Esistono nel mondo una serie di frutti di cui ormai abbiamo perso memoria ma che nel passato avevano un largo impiego. Si tratta di esemplari che sono ricchi di nutrienti e abbandonarli è un vero peccato. I nostri antenati infatti conoscevano bene i benefici che questi frutti apportavano. Oggi sono difficili da trovare in commercio quindi perché non provare a “rispolverarli” un po’ e riportarli alla luce?

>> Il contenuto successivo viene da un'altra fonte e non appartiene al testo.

(* ===== verification/Template.v ===== *)
(** * The protocol template ([protocols/template])

    Module [Template]: the crate a new protocol starts from.  Its events are
    empty types and what is to be written is [todo!()], which panics; what is
    there already is the configuration, the errors, the bookkeeping of connected
    peers and the handler's state machine. *)

From stdpp Require Import base gmap sets list strings.
From Stdlib Require Import Lia NArith.
From S2P Require Import Prelude Std Core.

Module Template.

Definition PROTOCOL_NAME : string := "TODO".
Definition TODO : string := "not yet implemented".

(** ** config.rs, error.rs *)
Record Config := { timeout_ms : N }.
Definition Config_new : Config := {| timeout_ms := 60 * 1000 |}.
Definition with_timeout (self : Config) (timeout : N) : Config := {| timeout_ms := timeout |}.
Definition Config_default : Config := Config_new.

Inductive Error := UnrecognizedMessage (msg : string) | IO (msg : string) | Channel.
Definition Error_fmt (e : Error) : string :=
  match e with
  | UnrecognizedMessage msg => msg
  | IO msg => msg
  | Channel => "Callback channel closed unexpectedly"
  end.

Section template.
Context {P : Platform}.

Inductive SendError := ConnectionClosed | VerifierMismatch | PeerNotFound (peer : PeerId) | Timeout.
Definition SendError_fmt (e : SendError) : string :=
  match e with
  | ConnectionClosed => "Connection Closed"
  | VerifierMismatch => "Message verifier mismatch"
  | Timeout => "Message timed out"
  | PeerNotFound peer => "Peer " +:+ peer_display peer +:+ " not connected"
  end.

(** ** lib.rs, and the events between behaviour and handler: none yet *)
Inductive InEvent := .
Inductive OutEvent := .
Inductive FromBehaviourEvent := .
Inductive ToBehaviourEvent := .

(** ** behaviour.rs *)
Record Behaviour := {
  config : Config;
  out_events : list OutEvent;
  in_events : list InEvent;
  connected_peers : gset PeerId;
}.

Definition new (config : Config) : Behaviour :=
  {| config := config; out_events := []; in_events := []; connected_peers := ∅ |}.
Definition push_event (msg : InEvent) (s : Behaviour) : Behaviour :=
  {| config := config s; out_events := out_events s; in_events := in_events s ++ [msg];
     connected_peers := connected_peers s |}.
Definition set_connected (v : gset PeerId) (s : Behaviour) : Behaviour :=
  {| config := config s; out_events := out_events s; in_events := in_events s; connected_peers := v |}.

Definition on_connection_handler_event (peer_id : PeerId) (event : ToBehaviourEvent) (s : Behaviour)
    : outcome Behaviour := Panic TODO.

Definition poll (s : Behaviour) : outcome (Behaviour * Poll (ToSwarm OutEvent FromBehaviourEvent)) :=
  match out_events s with
  | ev :: evs =>
      Return ({| config := config s; out_events := evs; in_events := in_events s;
                 connected_peers := connected_peers s |}, Ready (GenerateEvent ev))
  | [] =>
      match in_events s with
      | _ :: _ => Panic TODO
      | [] => Return (s, Pending)
      end
  end.

Definition on_swarm_event (event : FromSwarm) (s : Behaviour) : Behaviour :=
  match event with
  | FromSwarmConnectionClosed info =>
      if (cc_remaining_established info <? 1)%N
      then set_connected (connected_peers s ∖ {[cc_peer_id info]}) s
      else s
  | FromSwarmOther => s
  end.

(** ** handler.rs *)
Section handler.
Context {St : Type}.

Inductive State := Inactive (reported : bool) | Active.

(** The futures: what they were started with is not known, only their answers. *)
Inductive OutboundState := OpenStream | Idle (stream : St) | Busy (task id : N).

Record Handler := {
  state : State;
  pending_in_events : list FromBehaviourEvent;
  pending_out_events : list ToBehaviourEvent;
  timeout : N;
  inbound : option N;
  outbound : option OutboundState;
}.

Definition Handler_new (config : Config) : Handler :=
  {| state := Active; pending_in_events := []; pending_out_events := [];
     timeout := timeout_ms config; inbound := None; outbound := None |}.

Definition set_state (v : State) (h : Handler) : Handler :=
  {| state := v; pending_in_events := pending_in_events h; pending_out_events := pending_out_events h;
     timeout := timeout h; inbound := inbound h; outbound := outbound h |}.
Definition set_outbound (v : option OutboundState) (h : Handler) : Handler :=
  {| state := state h; pending_in_events := pending_in_events h; pending_out_events := pending_out_events h;
     timeout := timeout h; inbound := inbound h; outbound := v |}.

(** Both kinds of connection. *)
Definition handle_established_connection (peer : PeerId) (s : Behaviour) : result Handler unit * Behaviour :=
  (Ok (Handler_new (config s)), set_connected ({[peer]} ∪ connected_peers s) s).

Definition error_debug (e : StreamUpgradeError) : string :=
  match e with UpgradeTimeout => "Timeout" | NegotiationFailed => "NegotiationFailed" | UpgradeOther debug => debug end.

Definition on_dial_upgrade_error (error : StreamUpgradeError) (h : Handler) : outcome Handler :=
  let h := set_outbound None h in
  match error with
  | NegotiationFailed => Return (set_state (Inactive false) h)
  | e => if negb (contains "Timeout" (error_debug e)) then Panic TODO else Return h
  end.

Definition listen_protocol : string := PROTOCOL_NAME.
Definition on_behaviour_event (event : FromBehaviourEvent) (h : Handler) : Handler :=
  {| state := state h; pending_in_events := pending_in_events h ++ [event];
     pending_out_events := pending_out_events h; timeout := timeout h; inbound := inbound h;
     outbound := outbound h |}.
Definition connection_keep_alive (h : Handler) : bool := true.

(** What the futures answer in one poll. *)
Record HandlerCx := {
  cx_recv : N → Poll (result (St * bytes) IoError);
  cx_send : N → Poll (result (St * N) IoError);
}.

Definition PollResult : Type := ConnectionHandlerEvent ToBehaviourEvent.

(** The loop of the outbound side: it breaks, or a stream is asked for. *)
Definition poll_outbound_body (cx : HandlerCx) (h : Handler)
    : outcome (Handler + (option PollResult * Handler)) :=
  let taken := outbound h in
  let h := set_outbound None h in
  match taken with
  | Some (Busy task id) =>
      match cx_send cx task with
      | Pending => Return (inl h)
      | Ready (Ok (stream, rtt)) => Return (inl (set_outbound (Some (Idle stream)) h))
      | Ready (Err e) => Panic TODO
      end
  | Some (Idle stream) =>
      match pending_in_events h with
      | _ :: _ => Panic TODO
      | [] => Return (inr (None, set_outbound (Some (Idle stream)) h))
      end
  | Some OpenStream => Return (inr (None, set_outbound (Some OpenStream) h))
  | None => Return (inr (Some (OutboundSubstreamRequest PROTOCOL_NAME), set_outbound (Some OpenStream) h))
  end.

Definition handler_poll (cx : HandlerCx) (h : Handler) : outcome (Poll PollResult * Handler) :=
  match state h with
  | Inactive true => Return (Pending, h)
  | Inactive false => Panic TODO
  | Active =>
      ' _ ← match inbound h with
            | None => Return ()
            | Some fut => match cx_recv cx fut with Pending => Return () | Ready _ => Panic TODO end
            end;
      ' (r, h) ← loop (poll_outbound_body cx) 3 h;
      match r with
      | Some ev => Return (Ready ev, h)
      | None =>
          match pending_out_events h with
          | ev :: evs =>
              Return (Ready (NotifyBehaviour ev),
                      {| state := state h; pending_in_events := pending_in_events h; pending_out_events := evs;
                         timeout := timeout h; inbound := inbound h; outbound := outbound h |})
          | [] => Return (Pending, h)
          end
      end
  end.

(** Negotiated streams are dropped. *)
Definition on_connection_event (event : ConnectionEvent St) (h : Handler) : outcome Handler :=
  match event with
  | FullyNegotiatedInbound _ | FullyNegotiatedOutbound _ => Return h
  | DialUpgradeError e => on_dial_upgrade_error e h
  | AddressChange _ | ListenUpgradeError => Return h
  | LocalProtocolsChange | RemoteProtocolsChange => Return h
  | UncoveredConnectionEvent => Panic "not implemented: New branch not covered"
  end.
End handler.
Arguments Handler St : clear implicits.
Arguments HandlerCx St : clear implicits.

(** ** What a handler does in its life *)
Section props.
Context {St : Type}.

Inductive Op := OpPoll (cx : HandlerCx St) | OpEvent (ev : ConnectionEvent St).

Fixpoint run (ops : list Op) (h : Handler St) : outcome (list (Poll PollResult) * Handler St) :=
  match ops with
  | [] => Return ([], h)
  | OpPoll cx :: ops =>
      ' (p, h) ← handler_poll cx h;
      ' (ps, h) ← run ops h;
      Return (p :: ps, h)
  | OpEvent ev :: ops => h ← on_connection_event ev h; run ops h
  end.

(** The reference: [asks] says that the next poll asks for a stream. *)
Definition timed_out (ev : ConnectionEvent St) : bool :=
  match ev with DialUpgradeError e => contains "Timeout" (error_debug e) | _ => false end.
Fixpoint expected (asks : bool) (ops : list Op) : list (Poll PollResult) :=
  match ops with
  | [] => []
  | OpPoll _ :: ops =>
      (if asks : bool then Ready (OutboundSubstreamRequest PROTOCOL_NAME) else Pending) :: expected false ops
  | OpEvent ev :: ops => expected (asks || timed_out ev) ops
  end.

Definition harmless (op : Op) : Prop :=
  match op with
  | OpPoll _ => True
  | OpEvent (DialUpgradeError NegotiationFailed) | OpEvent UncoveredConnectionEvent => False
  | OpEvent (DialUpgradeError e) => contains "Timeout" (error_debug e) = true
  | OpEvent _ => True
  end.

Definition waiting (asks : bool) (h : Handler St) : Prop :=
  state h = Active ∧ inbound h = None ∧ outbound h = if asks then None else Some OpenStream.

Lemma handler_poll_waiting cx asks h : waiting asks h →
  ∃ h', handler_poll cx h =
      Return (if asks then Ready (OutboundSubstreamRequest PROTOCOL_NAME) else Pending, h') ∧ waiting false h'.
Proof.
  destruct h as [st ins outs T inb outb]. unfold waiting. simpl. intros (-> & -> & ->).
  destruct outs as [|[]], ins as [|[]]. unfold handler_poll. simpl.
  destruct asks; simpl; by eexists.
Qed.

Lemma on_connection_event_waiting ev asks h : harmless (OpEvent ev) → waiting asks h →
  ∃ h', on_connection_event ev h = Return h' ∧ waiting (asks || timed_out ev) h'.
Proof.
  intros Hev (Hs & Hi & Ho). destruct ev as [| | |e| | | |]; try done; simpl;
    try (exists h; rewrite orb_false_r; by split_and!).
  unfold on_dial_upgrade_error. simpl in Hev. rewrite orb_comm. destruct e; try done; rewrite Hev; simpl;
    (eexists; split; [done|]; by split_and!).
Qed.

(** A handler made from the template asks for a stream once, and again after
    every attempt that timed out; otherwise it is pending, drops the streams it
    gets, and never panics. *)
Theorem template_handler_runs ops asks h :
  Forall harmless ops → waiting asks h →
  ∃ h', run ops h = Return (expected asks ops, h').
Proof.
  intros Hops. revert asks h. induction Hops as [|op ops Hop _ IH]; intros asks h Hw; [by exists h|].
  destruct op as [cx|ev]; simpl.
  - destruct (handler_poll_waiting cx asks h Hw) as (h1 & -> & Hw1). simpl.
    destruct (IH false h1 Hw1) as (h' & ->). by exists h'.
  - destruct (on_connection_event_waiting ev asks h Hop Hw) as (h1 & -> & Hw1). simpl.
    destruct (IH _ h1 Hw1) as (h' & ->). by exists h'.
Qed.

(** A failed negotiation makes the next poll panic. *)
Lemma negotiation_failure_panics (cx : HandlerCx St) (h : Handler St) :
  (h ← on_connection_event (DialUpgradeError NegotiationFailed) h; handler_poll cx h) = Panic TODO.
Proof. done. Qed.
End props.
End template.
End Template.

giuggiole, corbezzoli e carrube

La parola “tradizione” a volte riconduce la mente a immagini di oggetti vecchi, tristi e polverosi accantonati in un angolo. In realtà la tradizione è un qualcosa che ci vincola al passato senza tenerci ancorati perché anche essa è in realtà in continua evoluzione. Ricominciare a coltivare questi frutti può essere il nostro primo passo per avere di nuovo a tavola qualcosa che faccia da ponte tra presente e passato. È importante continuare a dialogare con tutte quelle tradizioni che rafforzano il legame con le nostre radici, soprattutto se fanno bene alla nostra salute.

Disporre il proprio orto o il proprio giardino alla coltivazione di questi frutti non è solo un’attività piacevole ma serve anche a mantenere la biodiversità. Il concetto di biodiversità ha sempre avuto un ruolo preponderante per la vita sulla Terra. Con questo termine si intende infatti la molteplicità di esseri viventi che abitano il nostro pianeta nei rispettivi ecosistemi. Preservarla è importante perché è la base del nostro nutrimento e ci fornisce le riserve di energia necessarie al nostro sostentamento.

Esiste un elenco 15 frutti dimenticati che dovrebbero essere assolutamente riportati in vita. Sono belli alla vista, hanno colori sgargianti e pullulano di vitamine. Le piante in questione da cui nascono sono il mirto, il melo cotogno, il giuggiolo, il corniolo, il corbezzolo, il sorbo domestico, l’olivello spinoso, il nespolo comune, l’azzeruolo, il ciliegio bianco, la rosa canina, il pero volpino, il bricoccolo, il pero cotogno e il gelso.